Batteries buzz – how many hours do we need?
We all know the stress of seeing our phone battery icon go from a healthy green to red; usually while writing an email or halfway through a conference call. Imagine if that battery was powering an entire town or suburb. Batteries are providing a lot of solutions to smoothing out solar oversupply, but with a limited amount of megawatt hours, is it time we start looking to increase duration not just capacity?
Batteries seek to even out the peaks and the troughs that inevitably come with relying on renewables as an energy source. Batteries store solar when the sun in shining and then feed that back into the grid when the sun goes down and everyone comes home and turns on their lights and heaters and plugs in their electric cars.
Behind-the-meter domestic-scale batteries are becoming more and more popular, as the price and size has become more accessible to average household.
However large network-connected batteries can enable communities to access the benefits of having a battery and firming network reliability and stability without laying the initial expense at the feet of the customer.
A network battery can also be located where network issues are likely to arise, can be sized according to need and maintained by the network with more stringent maintenance regimes than perhaps the average household.
Large scale networks batteries also provide better value for money with domestic- scale batteries costing around six times more than a network battery.
But not all batteries are created equal.
Smoothing out the sun in the sunshine state.
Queensland are the next in line to introduce community batteries onto their grid.
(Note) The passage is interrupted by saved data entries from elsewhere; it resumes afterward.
(** A compare-exchange of a page address changes the entry of this id alone,
    and only when it holds the expected address; otherwise it returns the actual
    one and changes nothing. *)
Theorem page_table_cas_spec (id old new : Z) (t : Inner) :
  id_ok id ->
  exists v, table_get id t = Ok v /\
    ((v = old /\ exists t', table_cas id old new t = Ok (inl old, t') /\
        table_get id t' = Ok new /\ nxt t' = nxt t /\ free t' = free t /\
        forall id', id_ok id' -> id' <> id -> table_get id' t' = table_get id' t)
     \/ (v <> old /\ table_cas id old new t = Ok (inr v, t))).
Proof.
  intros Hid. unfold table_get, table_cas. rewrite load_ok by done. cbn [mbind res_bind].
  eexists; split; [done|]. destruct (val t id =? old) eqn:E; boolify; [left|by right].
  split; [done|]. rewrite store_ok by done. eexists; split; [done|]. split_and!; [|done|done|].
  - rewrite load_ok by done. by rewrite val_set_same.
  - intros id' Hid' Hne. rewrite !load_ok by done. by rewrite val_set_other by done.
Qed.

Lemma page_table_cas_spec_witness :
  exists v, table_get 70000 inner_default = Ok v /\
    ((v = 0 /\ exists t', table_cas 70000 0 77 inner_default = Ok (inl 0, t') /\
        table_get 70000 t' = Ok 77 /\ nxt t' = 1 /\ free t' = 0 /\
        forall id', id_ok id' -> id' <> 70000 -> table_get id' t' = table_get id' inner_default)
     \/ (v <> 0 /\ table_cas 70000 0 77 inner_default = Ok (inr v, inner_default))).
Proof.
  apply (page_table_cas_spec 70000 0 77 inner_default).
  split; [lia|]. vm_compute. reflexivity.
Defined.

(** ** The free list *)

Inductive free_chain (t : Inner) : Z -> list Z -> Prop :=
  | free_nil : free_chain t NAN_ID []
  | free_cons id l : id <> NAN_ID -> free_chain t (val t id) l -> free_chain t id (id :: l).

(** [used] are the ids in use, [l] the free list: together they are the ids the
    counter has given out. *)
Record table_inv (t : Inner) (used : gset Z) (l : list Z) : Prop := {
  inv_chain : free_chain t (free t) l;
  inv_nodup : NoDup l;
  inv_disj : forall id, id ∈ used -> id ∉ l;
  inv_next : MIN_ID <= nxt t <= MAX_ID;
  inv_cover : forall id, MIN_ID <= id < nxt t <-> id ∈ used \/ id ∈ l;
}.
By installing five batteries at regional substations across the state, Queensland will be able to bank their excess power for use later on.
Queensland’s rate of solar penetration is impressive with one out of three houses installing roof tops solar panels. This is good news for the states 50 per cent renewable energy target by 2030 (currently sitting at about 20 per cent) and thus excellent news for the environment, but does leave the grid open to instability and overloading, which can then lead to blackouts.
The trial on the five new batteries will host a total of 40 MWh of storage between them and enable networks to stabiles the grid and improve reliability of energy flow.
ACT battery
Despite being our smallest territory, the ACT is making big moves towards it’s 100 per cent renewable energy target.
This year’s budget will offer a suite of measures that will enable the grid to transition to zero net emissions both in the home and across the network.
Along with zero interest loans to cover the cost of the installing rooftop solar and residential batteries, additional funding is committed to delivering a ‘Big Canberra Battery’ which will enable an impressive 250MW in battery capacity onto the grid from a range of different sized assets across the jurisdiction.
How long do they last?
Batteries are great and they are certain to play a key role – especially in sun drenched Australia – to harness renewable resources to power our homes, businesses and cars. To do that, however, these assets will need to deliver large scale ‘time shifting’ of electrons from when they are generated to when they are needed.
Since the first ‘big battery’ opened in 2017, a key feature of almost all the grid-scale batteries installed in Australia has been a focus on size and a lesser concern with duration. For example, the original Hornsdale Power Reserve had a capacity of 100MW but could only store 129MWh. This means that at capacity of 100MW, the full battery only held enough electrons to discharge for 77 minutes.
Even today, most big battery proposals tend to have durations of less than four hours.
Why does this matter?
To be fair, the Hornsdale battery and many others have performed impressively, especially in delivering ancillary services, in particular responding rapidly to system disturbances to keep the grid stable.
If batteries are going to be used to help replace Liddell and other coal-fired generators, longer duration batteries will be needed. If you want a solar + wind + battery combination to supply stable and reliable 24-hour electricity, it’s clear we’re going to need many batteries to be 8+ hours’ duration.
Until now, the revenues batteries have been earning have been overwhelmingly from ancillary services markets. So far, despite regular negative midday prices in some regions, it seems the average energy pool price differential has not been enough to drive investment in longer duration batteries.
Can better battery technology solve this? Or will pumped hydro, gas peakers and other solutions provide most of the long-duration storage the system will need in the decades ahead? Time will tell.